------ DATASET ENTRIES ------

(* ===== verification/BigProps.v ===== *)
(** * Guarantees of a big-block broadcast instance

    Executions of [BigSpb] under [Sched], what a certificate of an instance
    means, and how a repeated proposal makes votes count again. *)
From S2P Require Import Prelude Sha256 Crypto Committee Pool Message Transmitor Spb SpbExec Sched BigSpb.

Section cases.
Context `{P : Prims} (env : SpbEnv).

------

**WHAT YOU ARE ASKED TO DO**
Report, from the entries above, each line where "Sched" is found.

**RESPONSE BOX**
    Executions of [BigSpb] under [Sched], what a certificate of an instance
From S2P Require Import Prelude Sha256 Crypto Committee Pool Message Transmitor Spb SpbExec Sched BigSpb.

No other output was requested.